Activity —
The records appear below. Report how many of their lines contain the word "added", giving the number alone.

━━━ The input ━━━

(** [process.env.NAME] *)
Definition process_env (env : Env) (name : string) : value :=
  match env !! name with
  | Some s => VStr s
  | None => VUndefined
  end.

(** Single pack mode runs whole test suite much more quickly - but requires
    running the whole test suite so it would be slower for one-off tests. *)
Definition single_pack_mode (env : Env) : value :=
  js_or (process_env env "GALAXY_TEST_AS_SINGLE_PACK") (VBool false).

Definition TESTS_SEPARATE_PACKS : list FileEntry := [
  PatternObject {| pattern := "galaxy/scripts/qunit/tests/list-of-pairs-collection-creator.js"; watched := false |};
  PatternObject {| pattern := "galaxy/scripts/qunit/tests/galaxy-app-base.js"; watched := false |};
  PatternObject {| pattern := "galaxy/scripts/qunit/tests/graph.js"; watched := false |};
  PatternObject {| pattern := "galaxy/scripts/qunit/tests/hda-base.js"; watched := false |};
  PatternObject {| pattern := "galaxy/scripts/qunit/tests/history_contents_model_tests.js"; watched := false |};
  PatternObject {| pattern := "galaxy/scripts/qunit/tests/job-dag.js"; watched := false |};
  PatternObject {| pattern := "galaxy/scripts/qunit/tests/metrics-logger.js"; watched := false |};
  PatternObject {| pattern := "galaxy/scripts/qunit/tests/popover_tests.js"; watched := false |};
  PatternObject {| pattern := "galaxy/scripts/qunit/tests/utils_test.js"; watched := false |};
  PatternObject {| pattern := "galaxy/scripts/qunit/tests/page_tests.js"; watched := false |};
  PatternObject {| pattern := "galaxy/scripts/qunit/tests/workflow_editor_tests.js"; watched := false |}
].

Definition TESTS_AS_SINGLE_PACK : list FileEntry := [
  PatternObject {| pattern := "galaxy/scripts/qunit/test.js"; watched := false |}
].

Record WebpackMiddleware : Type := mkWebpackMiddleware {
  noInfo : bool
}.

Section KarmaConf.

(** What [require('./webpack.config')] gives, and karma's [config]. *)
Variable Plugin : Type.
Variable Entry : Type.
Variable Config : Type.

Inductive WebpackEntry : Type :=
  | RequiredEntry (e : Entry)
  | NoEntries.              (* function() { return {}; } *)

Record WebpackConfig : Type := mkWebpackConfig {
  wp_entry : WebpackEntry;
  wp_plugins : list Plugin
}.

(** The object handed to [config.set]. *)
Record KarmaSettings : Type := mkKarmaSettings {
  basepath : string;
  files : list FileEntry;
  plugins : list string;
  polyfill : list string;
  preprocessors : gmap string (list string);
  frameworks : list string;
  webpack : WebpackConfig;
  webpackMiddleware : WebpackMiddleware
}.

Variable config_set : KarmaSettings -> Config -> Config.

(** [plugins.splice(0, 1)] drops the first plugin; [entry] is replaced:
    no Galaxy bundles are built, the tests get bundles of their own. *)
Definition webpackConfig (required : WebpackConfig) : WebpackConfig :=
  {| wp_entry := NoEntries; wp_plugins := drop 1 (wp_plugins required) |}.
(** C2, as amended. The range comes from the period resolver, run on the
    positional arguments, when neither [--since] nor [--until] was given;
    in every other case [since] is read from the given text or else from
    [1993-01-01] and [until] from the given text or else from [today],
    whatever the positional arguments are, and then: when the date of a
    given [--until] is the last of the calendar, 9999-12-31, the day
    cannot be added and [parse] fails with [OverflowError]; otherwise
    the date of [until] is moved one day on and the label is
    [given date range], [parse] returns these dates and prints the banner
    with this label. In particular [--since 2024-01-01 --until
    2024-01-10] gives the dates 2024-01-01 and 2024-01-11 and the banner
    of that range. *)
Theorem parse_date_range (C : Collaborators) :
  (forall opt arg,
     v_since opt = None -> v_until opt = None ->
     resolve_range C opt arg = time_period C arg) /\
  (forall opt arg s u,
     v_since opt <> None \/ v_until opt <> None ->
     Date_new C (or_default (v_since opt) "1993-01-01") = inr s ->
     Date_new C (or_default (v_until opt) "today") = inr u ->
     (until_given opt = true -> u < Calendar.MAXORDINAL) ->
     resolve_range C opt arg = inr (s, u + 1, "given date range")) /\
  (forall opt arg st em s u,
     resolve_emails C opt = inr em ->
     Date_new C (or_default (v_since opt) "1993-01-01") = inr s ->
     Date_new C (or_default (v_until opt) "today") = inr u ->
     until_given opt = true -> Calendar.MAXORDINAL <= u ->
     parse_options C opt arg st
     = (inl (OtherError "OverflowError" "date value out of range"),
        after_debug C opt st)) /\
  (forall opt arg st em s u p,
     resolve_emails C opt = inr em ->
     v_since opt = None -> v_until opt = None ->
     time_period C arg = inr (s, u, p) -> s < u ->
     exists o,
       parse_options C opt arg st
       = (inr o, add_out (parse_events C p o) (after_debug C opt st))
       /\ since o = s /\ until o = u) /\
  (forall opt arg st em s u,
     resolve_emails C opt = inr em ->
     v_since opt <> None \/ v_until opt <> None ->
     Date_new C (or_default (v_since opt) "1993-01-01") = inr s ->
     Date_new C (or_default (v_until opt) "today") = inr u ->
     (until_given opt = true -> u < Calendar.MAXORDINAL) ->
     s < u + 1 ->
     exists o,
       parse_options C opt arg st
       = (inr o,
          add_out (parse_events C "given date range" o)
            (after_debug C opt st))
       /\ since o = s /\ until o = u + 1) /\
  (forall st e,
     Config_email C = inr e ->
     Date_new C "2024-01-01" = inr (Calendar.ord 2024 1 1) ->
     Date_new C "2024-01-10" = inr (Calendar.ord 2024 1 10) ->
     exists o st',
       parse C (Some (ArgList ["--since"; "2024-01-01";
                               "--until"; "2024-01-10"])) st
       = (inr o, st')
       /\ since o = Calendar.ord 2024 1 1
       /\ until o = Calendar.ord 2024 1 11
       /\ Print (banner C "given date range" (Calendar.ord 2024 1 1)
                   (Calendar.ord 2024 1 11)) ∈ out st').
Proof.
  assert (Hperiod : forall opt arg,
            v_since opt = None -> v_until opt = None ->
            resolve_range C opt arg = time_period C arg).
  { intros opt arg Hs Hu. unfold resolve_range. rewrite Hs, Hu.
    reflexivity. }
  assert (Hgiven : forall opt arg s u,
            v_since opt <> None \/ v_until opt <> None ->
            Date_new C (or_default (v_since opt) "1993-01-01") = inr s ->
            Date_new C (or_default (v_until opt) "today") = inr u ->
            (until_given opt = true -> u < Calendar.MAXORDINAL) ->
            resolve_range C opt arg = inr (s, u + 1, "given date range")).
  { intros opt arg s u Hor Hs Hu Hin.
    rewrite (resolve_range_given C opt arg s u Hor Hs Hu),
      (until_next_day_ok opt u Hin).
    reflexivity. }
  assert (Hrun : forall opt arg st em s u p,
            resolve_emails C opt = inr em ->
            resolve_range C opt arg = inr (s, u, p) -> s < u ->
            exists o,
              parse_options C opt arg st
              = (inr o, add_out (parse_events C p o) (after_debug C opt st))
              /\ since o = s /\ until o = u).
  { intros opt arg st em s u p Hem Hr Hlt.
    rewrite parse_options_run, Hem, Hr.
    apply Z.ltb_lt in Hlt. rewrite Hlt.
    eexists. split; [reflexivity |]. split; reflexivity. }
  split; [exact Hperiod |]. split; [exact Hgiven |].
  split; [| split; [| split]].
  - intros opt arg st em s u Hem Hs Hu Hg Hmax.
    assert (Hor : v_since opt <> None \/ v_until opt <> None).
    { right. unfold until_given in Hg.
      destruct (v_until opt); [discriminate | discriminate Hg]. }
    rewrite parse_options_run, Hem,
      (resolve_range_given C opt arg s u Hor Hs Hu),
      (until_next_day_overflow opt u Hg Hmax).
    reflexivity.
  - intros opt arg st em s u p Hem Hs Hu Hp Hlt.
    apply (Hrun opt arg st em s u p Hem); [| exact Hlt].
    rewrite (Hperiod opt arg Hs Hu). exact Hp.
  - intros opt arg st em s u Hem Hor Hs Hu Hin Hlt.
    apply (Hrun opt arg st em s (u + 1) "given date range" Hem);
      [| exact Hlt].
    apply (Hgiven opt arg s u Hor Hs Hu Hin).
  - intros st e He H1 H2. rewrite parse_run. cbn zeta.
    change (Optparse.process_args C _ [] (Optparse.defaults C))
      with (Optparse.Parsed
              (Optparse.set_until (Some "2024-01-10")
                 (Optparse.set_since (Some "2024-01-01")
                    (Optparse.defaults C))) []).
    cbv beta iota.
    destruct (Hrun (Optparse.set_until (Some "2024-01-10")
                      (Optparse.set_since (Some "2024-01-01")
                         (Optparse.defaults C)))
                [] (with_arguments
                      (stored_arguments (self_arguments st)
                         (Some (ArgList ["--since"; "2024-01-01";
                                         "--until"; "2024-01-10"]))) st)
                (utils_split e)
                (Calendar.ord 2024 1 1) (Calendar.ord 2024 1 11)
                "given date range") as (o & Ho & Hs & Hu).
    + unfold resolve_emails. cbn [v_emails Optparse.set_until
                                  Optparse.set_since Optparse.defaults].
      rewrite He. reflexivity.
    + assert (Hsince : v_since
                         (Optparse.set_until (Some "2024-01-10")
                            (Optparse.set_since (Some "2024-01-01")
                               (Optparse.defaults C))) <> None)
        by discriminate.
      assert (Hin : until_given
                      (Optparse.set_until (Some "2024-01-10")
                         (Optparse.set_since (Some "2024-01-01")
                            (Optparse.defaults C))) = true ->
                    Calendar.ord 2024 1 10 < Calendar.MAXORDINAL)
        by (intros _; reflexivity).
      exact (Hgiven _ [] _ (Calendar.ord 2024 1 10) (or_introl Hsince)
               H1 H2 Hin).
    + reflexivity.
    + exists o. eexists. split; [exact Ho |].
      split; [exact Hs |]. split; [exact Hu |].
      unfold parse_events. cbn [out add_out]. rewrite Hs, Hu.
      rewrite elem_of_app. right. apply list_elem_of_here.
Qed.

Lemma parse_date_range_witness :
  resolve_range Reference.C0 (Optparse.defaults Reference.C0) ["last"]
  = time_period Reference.C0 ["last"]
  /\ resolve_range Reference.C0
       (Optparse.set_until (Some "2024-01-10")
          (Optparse.defaults Reference.C0)) ["last"]
     = inr (Calendar.ord 1993 1 1, Calendar.ord 2024 1 10 + 1,
            "given date range")
  /\ parse_options Reference.C0
       (Optparse.set_until (Some "9999-12-31")
          (Optparse.defaults Reference.C0)) ["last"] Reference.st0
     = (inl (OtherError "OverflowError" "date value out of range"),
        Reference.st0)
  /\ (exists o,
        parse_options Reference.C0 (Optparse.defaults Reference.C0)
          ["last"; "month"] Reference.st0
        = (inr o,
           add_out (parse_events Reference.C0 "the last month" o)
             Reference.st0)
        /\ since o = Calendar.ord 2024 2 1
        /\ until o = Calendar.ord 2024 3 1)
  /\ (exists o,
        parse_options Reference.C0
          (Optparse.set_since (Some "2024-03-01")
             (Optparse.defaults Reference.C0))
          ["last"; "month"] Reference.st0
        = (inr o,
           add_out (parse_events Reference.C0 "given date range" o)
             Reference.st0)
        /\ since o = Calendar.ord 2024 3 1
        /\ until o = Reference.today + 1)
  /\ exists o st',
       parse Reference.C0
         (Some (ArgList ["--since"; "2024-01-01"; "--until"; "2024-01-10"]))
         Reference.st0
       = (inr o, st')
       /\ since o = Calendar.ord 2024 1 1
       /\ until o = Calendar.ord 2024 1 11
       /\ Print (banner Reference.C0 "given date range"
                   (Calendar.ord 2024 1 1) (Calendar.ord 2024 1 11))
          ∈ out st'.
Proof.
  pose proof (parse_date_range Reference.C0)
    as (H1 & H2 & H3 & H4 & H5 & H6).
  split; [| split; [| split; [| split; [| split]]]].
  - apply H1; reflexivity.
  - apply H2; [right; discriminate | reflexivity | reflexivity
              | intros _; reflexivity].
  - exact (H3 (Optparse.set_until (Some "9999-12-31")
                 (Optparse.defaults Reference.C0)) ["last"] Reference.st0
             ["me@example.com"] (Calendar.ord 1993 1 1)
             (Calendar.ord 9999 12 31) eq_refl eq_refl eq_refl eq_refl
             (Z.le_refl _)).
  - exact (H4 (Optparse.defaults Reference.C0) ["last"; "month"]
             Reference.st0 ["me@example.com"] (Calendar.ord 2024 2 1)
             (Calendar.ord 2024 3 1) "the last month"
             eq_refl eq_refl eq_refl eq_refl eq_refl).
  - assert (Hsince : v_since
                       (Optparse.set_since (Some "2024-03-01")
                          (Optparse.defaults Reference.C0)) <> None)
      by discriminate.
    assert (Hin : until_given
                    (Optparse.set_since (Some "2024-03-01")
                       (Optparse.defaults Reference.C0)) = true ->
                  Reference.today < Calendar.MAXORDINAL)
      by (intros _; reflexivity).
    exact (H5 (Optparse.set_since (Some "2024-03-01")
                 (Optparse.defaults Reference.C0)) ["last"; "month"]
             Reference.st0 ["me@example.com"] (Calendar.ord 2024 3 1)
             Reference.today eq_refl (or_introl Hsince)
             eq_refl eq_refl Hin eq_refl).
  - apply (H6 Reference.st0 (EmailStr "me@example.com")); reflexivity.
Defined.

(** C2, as stated, fails for the last date of the calendar: with
    [--until 9999-12-31] the day cannot be added, [parse] raises
    [OverflowError] and no [until] is set. *)
Lemma parse_until_last_day_cex :
  exists st',
    parse Reference.C0 (Some (ArgList ["--until"; "9999-12-31"]))
      Reference.st0
    = (inl (OtherError "OverflowError" "date value out of range"), st')
    /\ Reference.date_of_text "9999-12-31" = inr Calendar.MAXORDINAL.
Proof.
  eexists. split; [vm_compute; reflexivity | reflexivity].
Qed.

(** C3. Once the addresses and the range are resolved, [parse] goes on
    exactly when the date of [since] is before the date of [until], the
    exclusive bound; otherwise it raises the range error, whose message
    shows [until] less one day, and nothing is printed. *)
Theorem parse_validates_range (C : Collaborators) (opt : Values)
    (arg : list string) (st : state) (em : list string) (s u : date)
    (p : string) :
  resolve_emails C opt = inr em ->
  resolve_range C opt arg = inr (s, u, p) ->
  (s < u ->
     exists o,
       parse_options C opt arg st
       = (inr o, add_out (parse_events C p o) (after_debug C opt st))
       /\ since o = s /\ until o = u) /\
  (s >= u ->
     parse_options C opt arg st
     = (inl (RuntimeError
               ("Invalid date range (" +:+ Date_str C s +:+ " to "
                +:+ Calendar.isoformat (u - 1) +:+ ")")),
        after_debug C opt st)) /\
  ((exists o st', parse_options C opt arg st = (inr o, st')) <-> s < u).
Proof.
  intros Hem Hr. rewrite parse_options_run, Hem, Hr.
  destruct (Z.ltb_spec s u) as [Hlt | Hge].
  - split; [| split].
    + intros _. eexists. split; [reflexivity |]. split; reflexivity.
    + intros Hge. lia.
    + split; [intros _; exact Hlt |].
      intros _. eexists. eexists. reflexivity.
  - split; [| split].
    + intros Hlt. lia.
    + intros _. reflexivity.
    + split; [| intros Hlt; lia].
      intros (o & st' & H). discriminate H.
Qed.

━━━

Exercise response —
2